What you will do: Below are the entries to work from; restate word for word the portion that opens with the line containing "else if t =? v128LoadType64zero" and closes with the line containing "if B1 op =? 8 then let!", keeping both.

##########

Definition pushVector (s : state) (v : Z * Z) : state := pushValue (pushValue s v.1) v.2.
Definition lanes1 (op : unionOperation) (s : state) : result int_err state :=
  let! (v, s) := popValue s in Ok (next (pushVector s (lanes math op [v]))).
Definition lanes2 (op : unionOperation) (s : state) : result int_err state :=
  let! (hi, lo, s) := pop2 s in Ok (next (pushVector s (lanes math op [hi; lo]))).
Definition lanes3 (op : unionOperation) (s : state) : result int_err state :=
  let! (v, s) := popValue s in
  let! (hi, lo, s) := pop2 s in Ok (next (pushVector s (lanes math op [v; hi; lo]))).
Definition lanes4 (op : unionOperation) (s : state) : result int_err state :=
  let! (x2Hi, x2Lo, s) := pop2 s in
  let! (x1Hi, x1Lo, s) := pop2 s in Ok (next (pushVector s (lanes math op [x2Hi; x2Lo; x1Hi; x1Lo]))).
Definition lanesAdd (op : unionOperation) (s : state) : result int_err state :=
  if one_of 6 (B1 op) then lanes4 op s else Err (UnknownType (Kind op)).
Definition laneWord (op : unionOperation) (s : state) : result int_err state :=
  let! (hi, lo, s) := pop2 s in Ok (next (pushValue s (lane math op [hi; lo]))).
(** [newVal[i]] has sixteen bytes. *)
Definition shuffle (op : unionOperation) (s : state) : result int_err state :=
  if existsb (fun l => l <? 32) (List.skipn 16 (Us op)) then Err (RuntimePanic "index out of range") else lanes4 op s.

(** Words of [w] bits, the lowest first. *)
Definition pack (w : Z) (vs : list Z) : Z := foldr (fun v acc => Z.lor v (Z.shiftl acc w)) 0 vs.
(** The words of a vector that is loaded, the low one first. *)
Definition loadVector (op : unionOperation) (m : MemoryInstance) (offset : Z) : result int_err (Z * Z) :=
  let eight (f : list Z -> Z * Z) := let! data := checked (WasmMemory.Read m offset 8) in Ok (f data) in
  let bytes (f : Z -> Z) data := (pack 16 (f <$> take 4 data), pack 16 (f <$> sub data 4 4)) in
  let words (f : Z -> Z) data :=
    (pack 32 [f (get_u16 data 0); f (get_u16 data 2)], pack 32 [f (get_u16 data 4); f (get_u16 data 6)]) in
  let one read (f : Z -> Z * Z) := let! v := checked (read m offset) in Ok (f v) in
  let splat w n v := (pack w (replicate n v), pack w (replicate n v)) in
  let t := B1 op in
  if t =? v128LoadType128 then
    let! lo := checked (WasmMemory.ReadUint64Le m offset) in
    let! hi := checked (WasmMemory.ReadUint64Le m (u32 (offset + 8))) in Ok (lo, hi)
  else if t =? v128LoadType8x8s then eight (bytes (fun b => u16 (i8 b)))
  else if t =? v128LoadType8x8u then eight (bytes id)
  else if t =? v128LoadType16x4s then eight (words (fun w => u32 (i16 w)))
  else if t =? v128LoadType16x4u then eight (words id)
  else if t =? v128LoadType32x2s then eight (fun data => (u64 (i32 (get_u32 data 0)), u64 (i32 (get_u32 data 4))))
  else if t =? v128LoadType32x2u then eight (fun data => (get_u32 data 0, get_u32 data 4))
  else if t =? v128LoadType8Splat then one WasmMemory.ReadByte (splat 8 8%nat)
  else if t =? v128LoadType16Splat then one WasmMemory.ReadUint16Le (splat 16 4%nat)
  else if t =? v128LoadType32Splat then one WasmMemory.ReadUint32Le (splat 32 2%nat)
  else if t =? v128LoadType64Splat then one WasmMemory.ReadUint64Le (fun v => (v, v))
  else if t =? v128LoadType32zero then one WasmMemory.ReadUint32Le (fun v => (v, 0))
  else if t =? v128LoadType64zero then one WasmMemory.ReadUint64Le (fun v => (v, 0))
  else Err (UnknownType (Kind op)).
Definition v128Load (op : unionOperation) (s : state) : result int_err state :=
  let! (offset, s) := popMemoryOffset op s in
  let! m := memoryInst s in
  let! v := loadVector op m offset in Ok (next (pushVector s v)).

(** The lane [i] of [n] lanes of [w] bits to a word; shifts are bytes. *)
Definition replaced (w i x b : Z) : Z :=
  let s := u8 (i * w) in Z.lor (Z.ldiff x (u64 (Z.shiftl (2 ^ w - 1) s))) (u64 (Z.shiftl b s)).
Definition replaceLane (w n i lo hi b : Z) : Z * Z :=
  if i <? n then (replaced w i lo b, hi) else (lo, replaced w (i - n) hi b).
Definition extractLane (w n i lo hi : Z) : Z :=
  if i <? n then Z.shiftr lo (u8 (i * w)) else Z.shiftr hi (u8 ((i - n) * w)).
Definition v128LoadLane (op : unionOperation) (s : state) : result int_err state :=
  let! (hi, lo, s) := pop2 s in
  let! (offset, s) := popMemoryOffset op s in
  let! m := memoryInst s in
  let! v :=
    if B1 op =? 8 then let! b := checked (WasmMemory.ReadByte m offset) in Ok (replaceLane 8 8 (B2 op) lo hi b)
    else if B1 op =? 16 then let! b := checked (WasmMemory.ReadUint16Le m offset) in Ok (replaceLane 16 4 (B2 op) lo hi b)
    else if B1 op =? 32 then let! b := checked (WasmMemory.ReadUint32Le m offset) in Ok (replaceLane 32 2 (B2 op) lo hi b)
    else if B1 op =? 64 then
      let! b := checked (WasmMemory.ReadUint64Le m offset) in Ok (if B2 op =? 0 then (b, hi) else (lo, b))
    else Ok (lo, hi) in
  Ok (next (pushVector s v)).
(** The high word is written first. *)
Definition v128Store (op : unionOperation) (s : state) : result int_err state :=
  let! (hi, lo, s) := pop2 s in
  let! (offset, s) := popMemoryOffset op s in
  reject MaxUint32 <? offset + 8 as Trapped ErrRuntimeOutOfBoundsMemoryAccess ;;
  let! m := memoryInst s in
  let! m := checked (Ok (WasmMemory.WriteUint64Le m (offset + 8) hi)) in
  let! m := checked (Ok (WasmMemory.WriteUint64Le m offset lo)) in
  Ok (next (set_inst s (set_memory (inst s) m))).
Definition v128StoreLane (op : unionOperation) (s : state) : result int_err state :=
  let! (hi, lo, s) := pop2 s in
  let! (offset, s) := popMemoryOffset op s in
  let! m := memoryInst s in
  let! m := checked (Ok (
    if B1 op =? 8 then WasmMemory.WriteByte m offset (u8 (extractLane 8 8 (B2 op) lo hi))
    else if B1 op =? 16 then WasmMemory.WriteUint16Le m offset (u16 (extractLane 16 4 (B2 op) lo hi))
    else if B1 op =? 32 then WasmMemory.WriteUint32Le m offset (u32 (extractLane 32 2 (B2 op) lo hi))
    else if B1 op =? 64 then WasmMemory.WriteUint64Le m offset (if B2 op =? 0 then lo else hi)
    else None)) in
  Ok (next (set_inst s (set_memory (inst s) m))).

(** A wait on the value [exp] of [n] bytes: 1 when it is another one. *)
Definition waitOn (n : Z) (read : MemoryInstance -> Z -> result mem_panic (option Z)) (m : MemoryInstance)
    (offset exp timeout : Z) : result int_err Z :=
  let! _ := aligned offset n in
  reject len (Buffer m) - n <? offset as Trapped ErrRuntimeOutOfBoundsMemoryAccess ;;
  match read m offset with
  | Err p => Err (MemoryPanic p)
  | Ok cur => if negb (default 0 cur =? exp) then Ok 1 else trapping (waited math m offset timeout)
  end.
Definition atomicMemoryWait (op : unionOperation) (s : state) : result int_err state :=
  let! (timeout, s) := popValue s in
  let! (exp, s) := popValue s in
  let! (offset, s) := popMemoryOffset op s in
  let! m := memoryInst s in
  reject negb (WasmMemory.Shared m) as Trapped ErrRuntimeExpectedSharedMemory ;;
  let! r :=
    if B1 op =? unsignedTypeI32 then waitOn 4 WasmMemory.ReadUint32Le m offset (u32 exp) (i64 timeout)
    else if B1 op =? unsignedTypeI64 then waitOn 8 WasmMemory.ReadUint64Le m offset exp (i64 timeout)
    else Err (UnknownType (Kind op)) in
  Ok (next (pushValue s r)).
Definition atomicMemoryNotify (op : unionOperation) (s : state) : result int_err state :=
  let! (count, s) := popValue s in
  let! (offset, s) := popMemoryOffset op s in
  let! _ := aligned offset 4 in
  let! m := memoryInst s in
  reject WasmMemory.Size m <=? offset as Trapped ErrRuntimeOutOfBoundsMemoryAccess ;;
  Ok (next (pushValue s (notified math m offset (u32 count)))).

(** ** Functions and branches *)

(** A Go function: from the instance and its slice of the stack, lowest word
    first, to what it leaves in both. *)
Inductive compiledFunction : Type :=
| Native (body : list unionOperation)
| HostFn (call : instance -> list Z -> result trap (list Z * instance)).
Record function : Type := mkFunction { funcType : FunctionType; typeID : Z; parent : compiledFunction }.
(** [functionFromUintptr] and [&functions[i]]: references as words. *)
Context (functions : list function) (typeIDs : list Z) (functionFromUintptr : Z -> option nat) (address : Z -> Z).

##########

Answer box:
  else if t =? v128LoadType64zero then one WasmMemory.ReadUint64Le (fun v => (v, 0))
  else Err (UnknownType (Kind op)).
Definition v128Load (op : unionOperation) (s : state) : result int_err state :=
  let! (offset, s) := popMemoryOffset op s in
  let! m := memoryInst s in
  let! v := loadVector op m offset in Ok (next (pushVector s v)).

(** The lane [i] of [n] lanes of [w] bits to a word; shifts are bytes. *)
Definition replaced (w i x b : Z) : Z :=
  let s := u8 (i * w) in Z.lor (Z.ldiff x (u64 (Z.shiftl (2 ^ w - 1) s))) (u64 (Z.shiftl b s)).
Definition replaceLane (w n i lo hi b : Z) : Z * Z :=
  if i <? n then (replaced w i lo b, hi) else (lo, replaced w (i - n) hi b).
Definition extractLane (w n i lo hi : Z) : Z :=
  if i <? n then Z.shiftr lo (u8 (i * w)) else Z.shiftr hi (u8 ((i - n) * w)).
Definition v128LoadLane (op : unionOperation) (s : state) : result int_err state :=
  let! (hi, lo, s) := pop2 s in
  let! (offset, s) := popMemoryOffset op s in
  let! m := memoryInst s in
  let! v :=
    if B1 op =? 8 then let! b := checked (WasmMemory.ReadByte m offset) in Ok (replaceLane 8 8 (B2 op) lo hi b)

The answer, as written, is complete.